Por: Kiamukula Kanuma
De acordo com o responsável, mais de 18 toneladas deterioradas “com larvas” (5 naves do referido produto) estão preparadas para serem comercializadas no maior mercado de Luanda.
Uma equipa do Na Mira do Crime deslocou-se na manhã desta quinta-feira, 27, até ao referido mercado para conferir à denúncia.
No local, num dos pontos de venda da referida empresa, encontramos o gerente, que não se identificou, mas que tudo indica que seja cidadão eritreu, começou por negar a existência de grandes quantidades de sacos de arroz “Rosanna” infestados com larvas, para depois confirmar, mas em quantidades mínimas.
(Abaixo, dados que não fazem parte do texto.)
(** * Decoders

    Tokens as texts: a token is a number and a text, a list of these is a binary
    number, written out after a zero; so that what is written can be read. The texts
    of this repository are shorter names. *)
Fixpoint of_bits (p : positive) : string := match p with xH => "" | xO p => String "0" (of_bits p) | xI p => String "1" (of_bits p) end.
Fixpoint to_bits (s : string) : positive :=
  match s with EmptyString => xH | String c s => if Ascii.eqb c "0" then xO (to_bits s) else xI (to_bits s) end.
Lemma to_of_bits p : to_bits (of_bits p) = p.
Proof. by induction p as [p IH|p IH|]; simpl; rewrite ?IH. Qed.
Definition code (t : token) : nat * string := match t with Start n => (0, n) | End_ n => (1, n) | Chars s => (2, s) | _ => (3, "") end%nat.
Definition uncode (c : nat * string) : token := match c with (0, n) => Start n | (1, n) => End_ n | (2, s) => Chars s | _ => Other end%nat.
Definition plain (t : token) : Prop := match t with Broken _ => False | _ => True end.
Lemma uncode_code toks : Forall plain toks → (uncode <$> (code <$> toks)) = toks.
Proof. induction 1 as [|t toks Ht _ IH]; [done|]. rewrite !fmap_cons, IH. by destruct t. Qed.
Definition texts : list (string * list token) :=
  let key k v := elem "key" k ++ elem "string" v in
  let package n v a := [Start "plist"; Start "dict"] ++ key "pkgname" n ++ key "pkgver" v ++ key "architecture" a ++ [End_ "dict"; End_ "plist"] in
  [("A1", package "a" "a-1.0_1" "x86_64"); ("A2", package "a" "a-1.0_2" "x86_64"); ("B", package "b" "b-2_1" "noarch")].
Definition digest (b : string) : string := String.substring 0 32 (b +:+ "00112233445566778899aabbccddeeff").
Definition entry (b name ver arch : string) : IndexOut := mk_IndexOut (mk_Props name ver "" arch "" "" "" "" 0 "" [] []) (hex_encode (digest b)) (len b).
Definition the_index : list token := WriteIndexPlist [entry "A2" "a" "a-1.0_2" "x86_64"; entry "B" "b" "b-2_1" "noarch"].
Definition the_meta : list token := [Start "plist"; Start "dict"] ++
  (writeDataField (λ s, s) "public-key" "PEM" ++ writeIntField "public-key-size" 2048 ++ writeStringField "signature-by" "Khrazhevnik" ++ writeStringField "signature-type" "rsa") ++
  [End_ "dict"; End_ "plist"].
Definition same (toks toks' : list token) : bool := bool_decide ((code <$> toks) = (code <$> toks')).
Definition encode_xml (toks : list token) : string :=
  if same toks the_index then "X" else if same toks the_meta then "M" else String "0" (of_bits (encode (code <$> toks))).
Definition tokens_of (b : string) : list token :=
  if String.eqb b "X" then the_index else if String.eqb b "M" then the_meta
  else match b with
  | String "0" s => match decode (to_bits s) with Some l => uncode <$> (l : list (nat * string)) | None => [] end
  | _ => default [] (snd <$> List.find (λ t, String.eqb t.1 b) texts)
  end.
Definition xml (b : string * option error) : list token := wire (tokens_of b.1).
Lemma escaped_idem s : escaped (escaped s) = escaped s.
Proof.
  unfold escaped at 1. unfold escaped at 1. rewrite runes_concat by apply escaped_rune_ok. unfold escaped. rewrite map_map. f_equal. apply map_ext.
  intros r. destruct (illegal_rune r) eqn:Hr; [reflexivity|]. by rewrite Hr.
Qed.
Lemma wire_texts toks : Forall admitted_text (wire toks).
Proof.
  unfold wire. do 3 (constructor; [done|]). generalize false. induction toks as [|t toks IH]; intros b; [constructor|].
  destruct t; simpl; [constructor; [done|]; constructor; [done|apply IH]|destruct b; repeat (constructor; [done|]); apply IH| |constructor; [done|apply IH]..].
  destruct (String.eqb s ""); [apply IH|]. constructor; [apply escaped_idem|apply IH].
Qed.
Lemma index_plain es : Forall plain (WriteIndexPlist es).
Proof.
  assert (∀ k v, Forall plain (writeStringField k v)) as Hs by (intros k v; unfold writeStringField; destruct (String.eqb v ""); repeat constructor).
  assert (∀ k v, Forall plain (writeIntField k v)) as Hi by (intros k v; unfold writeIntField; destruct (v =? 0); repeat constructor).
  assert (∀ k v, Forall plain (writeArrayField k v)) as Ha.
  { intros k [|x v]; [constructor|]. unfold writeArrayField. apply Forall_app. split; [repeat constructor|]. apply Forall_app. split; [repeat constructor|].
    apply Forall_app. split; [|repeat constructor]. apply Forall_bind, Forall_forall. repeat constructor. }
  unfold WriteIndexPlist. apply Forall_app. split; [repeat constructor|]. apply Forall_app. split; [|repeat constructor].
  apply Forall_bind, Forall_forall. intros e _. unfold writeIndexEntry, writeKey. repeat (apply Forall_app; split; [by auto; repeat constructor|]). by auto; repeat constructor.
Qed.
Lemma same_eq toks toks' : Forall plain toks → Forall plain toks' → same toks toks' = true → toks = toks'.
Proof. intros H1 H2 He%bool_decide_eq_true. by rewrite <- (uncode_code toks), He, uncode_code. Qed.
Lemma tokens_of_written (l : list (nat * string)) : tokens_of (String "0" (of_bits (encode l))) = uncode <$> l.
Proof.
  unfold tokens_of. set (b := of_bits (encode l)). change (String.eqb (String "0" b) "X") with false. change (String.eqb (String "0" b) "M") with false. cbv iota.
  subst b. rewrite to_of_bits, decode_encode. done.
Qed.
Lemma xml_encoded es : xml (encode_xml (WriteIndexPlist es), None) = wire (WriteIndexPlist es).
Proof.
  unfold xml, encode_xml. cbn [fst]. pose proof (index_plain es) as Hp.
  destruct (same (WriteIndexPlist es) the_index) eqn:H1; [apply same_eq in H1 as ->; [done|done|apply index_plain]|].
  destruct (same (WriteIndexPlist es) the_meta) eqn:H2; [apply same_eq in H2 as ->; [done|done|repeat constructor]|].
  by rewrite tokens_of_written, uncode_code.
Qed.

(** * The repository *)
Definition archive : string := zstdMagic +:+ "P".
Definition the_files : list (string * string) := [("index.plist", "X"); ("index-meta.plist", "M"); ("stage.plist", "")].
Definition pack (ms : list (string * string)) : res string := if decide (ms = the_files) then Ok archive else Err (Text "tar").
Definition unzstd (b : string) : res stream := Ok ([b], None).
Definition untar (s : stream) : list member * option error :=
  match s.1 with
  | [b] => (if String.eqb b archive then (λ m, mk_member true m.1 (len m.2) (m.2, None)) <$> the_files else [mk_member true "./props.plist" (len b) (b, None)], None)
  | _ => ([], None)
  end.
Definition open_package : string → res Props := OpenPackage unzstd (λ _, Err (Text "gzip")) (λ b, [b]) untar xml (λ s, s) (λ s, s).
Definition signer : RsaSigner := mk_RsaSigner (Ok "PEM") (λ d, Ok ("2" +:+ d)) (λ d, Ok ("1" +:+ d)).
Definition repo : Repo := mk_Repo 7 1 "mine" "xbps" (mk_Quota 0 0) (mk_Retention 0 0) 0.
Definition store : FakeStorage := mk_FakeStorage (<["repo/7/xbps/a-1.0_1.x86_64.xbps" := ("A1", 1)]> (<["repo/7/xbps/a-1.0_2.x86_64.xbps" := ("A2", 2)]>
  (<["repo/7/xbps/b-2_1.noarch.xbps" := ("B", 3)]> (<["repo/8/xbps/b-2_1.noarch.xbps" := ("C", 3)]> ∅)))) 4.
Definition generate := GenerateIndexes (S := FakeStorage) open_package digest encode_xml (λ s, s) pack (λ _, Ok 2048) String.eqb (λ s, s) (λ s, s) (Some signer) (λ _, None) repo.
Definition after : FakeStorage := (generate store).2.
Lemma generated_ok : generate store = (None, after).
Proof. unfold after. assert ((generate store).1 = None) as Hn by (vm_compute; reflexivity). destruct (generate store) as [e s]. simpl in Hn. by subst e. Qed.
Example after_keys : sorted_keys (objects after) = ["repo/7/xbps/a-1.0_1.x86_64.xbps"; "repo/7/xbps/a-1.0_1.x86_64.xbps.sig"; "repo/7/xbps/a-1.0_1.x86_64.xbps.sig2";
  "repo/7/xbps/a-1.0_2.x86_64.xbps"; "repo/7/xbps/a-1.0_2.x86_64.xbps.sig"; "repo/7/xbps/a-1.0_2.x86_64.xbps.sig2"; "repo/7/xbps/b-2_1.noarch.xbps";
  "repo/7/xbps/b-2_1.noarch.xbps.sig"; "repo/7/xbps/b-2_1.noarch.xbps.sig2"; "repo/7/xbps/x86_64-repodata"; "repo/8/xbps/b-2_1.noarch.xbps"].
Proof. vm_compute. reflexivity. Qed.
Lemma xml_admitted b : Forall admitted_text (xml b).
Proof. apply wire_texts. Qed.
Lemma digest_length b : String.length (digest b) = 32%nat.
Proof.
  unfold digest. pose proof (substr_len 0 32 (b +:+ "00112233445566778899aabbccddeeff")) as Hs. unfold substr, len in Hs. rewrite length_app_str in Hs.
  change (String.length "00112233445566778899aabbccddeeff") with 32%nat in Hs. change (Z.to_nat 0) with 0%nat in Hs. change (Z.to_nat 32) with 32%nat in Hs. lia.
Qed.
Lemma pack_decodes ms data : pack ms = Ok data → String.substring 0 4 data = zstdMagic ∧
  ∃ chunks, unzstd data = Ok (chunks, None) ∧ total chunks = 5 ∧ untar (chunks, None) = ((λ m, mk_member true m.1 (len m.2) (m.2, None)) <$> ms, None).
Proof.
  unfold pack. destruct (decide (ms = the_files)) as [->|]; [|done]. intros [= <-]. split; [vm_compute; reflexivity|]. exists [archive]. split_and!; [done|vm_compute; reflexivity|].
  unfold untar. cbn [fst]. by rewrite String.eqb_refl.
Qed.
Lemma packages_are_bounded_witness : ∃ p, open_package "A1" = Ok p ∧ weight p <= maxPropsSize.
Proof.
  assert (∃ p, open_package "A1" = Ok p) as [p Hp] by (eexists; vm_compute; reflexivity). exists p. split; [exact Hp|].
  exact (proj1 (packages_are_bounded unzstd (λ _, Err (Text "gzip")) (λ b, [b]) untar xml (λ s, s) (λ s, s) "A1" p xml_admitted Hp)).
Defined.
Lemma generation_is_faithful_witness : ∃ records : list pkgRecord, (∀ k, k ∈ rc_key <$> records ↔ is_Some (contents store !! k) ∧ is_package "repo/7/xbps" k) ∧
  (∀ k, (∀ arch, k ≠ repodata_key (λ s, s) "repo/7/xbps" arch) → (∀ key, k ≠ key +:+ ".sig2" ∧ k ≠ key +:+ ".sig") → contents after !! k = contents store !! k).
Proof.
  destruct (generation_is_faithful (S := FakeStorage) open_package digest encode_xml (λ s, s) pack (λ _, Ok 2048) String.eqb (λ s, s) (λ s, s) (Some signer) (λ _, None) repo store after generated_ok)
    as (records & metaXML & Hk & _ & _ & _ & _ & Hother).
  exists records. split; [exact Hk|]. intros k Ha Hs. apply Hother; [by intros arch _|]. intros r _ _. apply Hs.
Defined.
Lemma generation_stays_inside_witness : contents (generate store).2 !! "repo/8/xbps/b-2_1.noarch.xbps" = Some "C".
Proof.
  unfold generate. rewrite (generation_stays_inside (S := FakeStorage) open_package digest encode_xml (λ s, s) pack (λ _, Ok 2048) String.eqb (λ s, s) (λ s, s) (Some signer) (λ _, None) repo store
    "repo/8/xbps/b-2_1.noarch.xbps"); [vm_compute; reflexivity|].
  change (RepoPrefix repo) with "repo/7/xbps". intros [[arch Ha]|(key & (rest & -> & _) & [Ha|Ha])]; apply (f_equal (String.get 5)) in Ha; discriminate.
Defined.
Definition upstream : Remote := mk_Remote 3 "void" "xbps" "https://example.org" ModeProxy true 0 ["x86_64"] "" None 0.
Definition Fetch (path : string) : St unit (res string) := mret (if String.eqb path "/xbps/void/x86_64-repodata" then Ok archive else Err (Text "404")).
Definition mirror : Adapter unit := mk_Adapter tt 0 ∅ 0 ∅.
Lemma after_repodata : contents after !! repodata_key (λ s, s) (RepoPrefix repo) "x86_64" = Some archive.
Proof. vm_compute. reflexivity. Qed.
(** What the packages of the store say. *)
Lemma demo_records (records : list pkgRecord) : (∀ k, k ∈ rc_key <$> records ↔ is_Some (contents store !! k) ∧ is_package (RepoPrefix repo) k) →
  Forall (λ r, record_of open_package digest String.eqb (contents store) (rc_key r) r) records →
  "x86_64" ∈ native_archs (dedupeRecords records).1 ∧ ∀ b, b ∈ native_archs (dedupeRecords records).1 → b = "x86_64".
Proof.
  intros Hk Hall. rewrite Forall_forall in Hall.
  assert (∀ r, r ∈ records → rc_name r = "a" ∧ rc_arch r = "x86_64" ∨ rc_name r = "b" ∧ rc_arch r = "noarch") as Hr.
  { intros r Hr. destruct (Hall r Hr) as (body & Hb & Ho & _). assert (is_package (RepoPrefix repo) (rc_key r)) as Hp by (apply Hk, list_elem_of_fmap; eauto).
    assert (body ∈ ["A1"; "A2"; "B"; "C"]) as Hin.
    { assert (map_Forall (λ _ b, b ∈ ["A1"; "A2"; "B"; "C"]) (contents store)) as Hm by (apply (bool_decide_unpack _); vm_compute; exact I). exact (Hm _ _ Hb). }
    rewrite !elem_of_cons in Hin. destruct r as [key props dig size]. cbn [rc_props] in *. unfold rc_name, rc_arch. cbn [rc_props].
    destruct Hin as [->|[->|[->|[->|?%elem_of_nil]]]]; [..|done]; vm_compute in Ho; [..|discriminate]; injection Ho as <-; auto. }
  assert (∀ k r, k ∈ (dedupeRecords records).1 → rc_arch k = r → r ≠ noarchArch → r = "x86_64") as Hone.
  { intros k r Hk' <- Hne. destruct (Hr k ltac:(by eapply dedupe_sub)) as [[_ ?]|[_ ?]]; [done|]. contradiction. }
  split; [|intros b (Hne & k & Hk' & Hb)%native_archs_elem; by eapply Hone].
  assert ("repo/7/xbps/a-1.0_1.x86_64.xbps" ∈ rc_key <$> records) as (r & Hkey & Hin)%list_elem_of_fmap.
  { apply Hk. split; [eexists; vm_compute; reflexivity|]. exists "a-1.0_1.x86_64.xbps". split_and!; vm_compute; reflexivity. }
  assert (rc_name r = "a") as Hn.
  { destruct (Hall r Hin) as (body & Hb & Ho & _). rewrite <- Hkey in Hb. vm_compute in Hb. injection Hb as <-. destruct r as [key props dig size]. unfold rc_name. cbn [rc_props] in *. vm_compute in Ho. by injection Ho as <-. }
  destruct (dedupe_covers rc_name (λ r kept, CompareXbpsVer (rc_ver r) (rc_ver kept)) log_replaced log_dropped records r Hin) as (k & Hk' & Hkn). apply native_archs_elem. split; [vm_compute; discriminate|]. exists k. split; [exact Hk'|].
  destruct (Hr k ltac:(by eapply dedupe_sub)) as [[_ ?]|[? _]]; [done|]. rewrite Hn in Hkn. congruence.
Qed.
Example mirrored : (Enumerate Fetch (OpenRepoData unzstd untar (λ s, s) (λ s, s)) xml (λ s, s) (λ s, s) upstream (tt, mirror)).1 =
  Ok ["/a-1.0_2.x86_64.xbps"; "/b-2_1.noarch.xbps"; "/a-1.0_2.x86_64.xbps.sig2"; "/a-1.0_2.x86_64.xbps.sig"; "/b-2_1.noarch.xbps.sig2"; "/b-2_1.noarch.xbps.sig"].
Proof. vm_compute. reflexivity. Qed.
Em conversa mantida com um dos funcionários da empresa que solicitou anonimato, explicou que "o patrão tem dois armazéns, para além do de Viana, o outro está localizado no Calemba II”.
“No Calemba 2 é onde o boss fica mais, aí, o arroz deteriorado é peneirado, ensacado e coloca-se a venda”, denunciou, acrescentando que, os sacos mais infestados, levam para as fábricas de bolachas.
“Ainda temos arroz cem por cento partido, os sacos são misturados com o bom arroz”, descobriu.
Trinta minutos depois da nossa estadia rondando o local, surgiu o dono da empresa, o empresário Filipe, acompanhado de dois advogados.
Em conversa mantida com a nossa equipa, começaram por tentar manobrar, arranjando justificativas a fim de assegurar a imagem da empresa, porém, não conseguiram justificar a permanência do produto nos armazéns, para depois desdobrarem-se em telefonemas.
Percebemos que o Advogado ligou para o responsável máximo da Autoridade Nacional de Inspecção Económica e Segurança Alimentar (ANIESA) Diógenes de Oliveira.
Filipe, o empresário, ligou para um suposto efectivo do SIC-Viana, apenas conhecido por Gravatinha, supostamente os guardiões do empresário.
Em actos de averiguações de denúncias, principalmente em empresas estrangeiras que relacionadas ao ramo alimentar e que estejam metidos em acções delituosas, tem sido hábito os mesmos socorrerem-se por funcionários da ANIESA ou do SIC, quando apanhados com a boca no botija.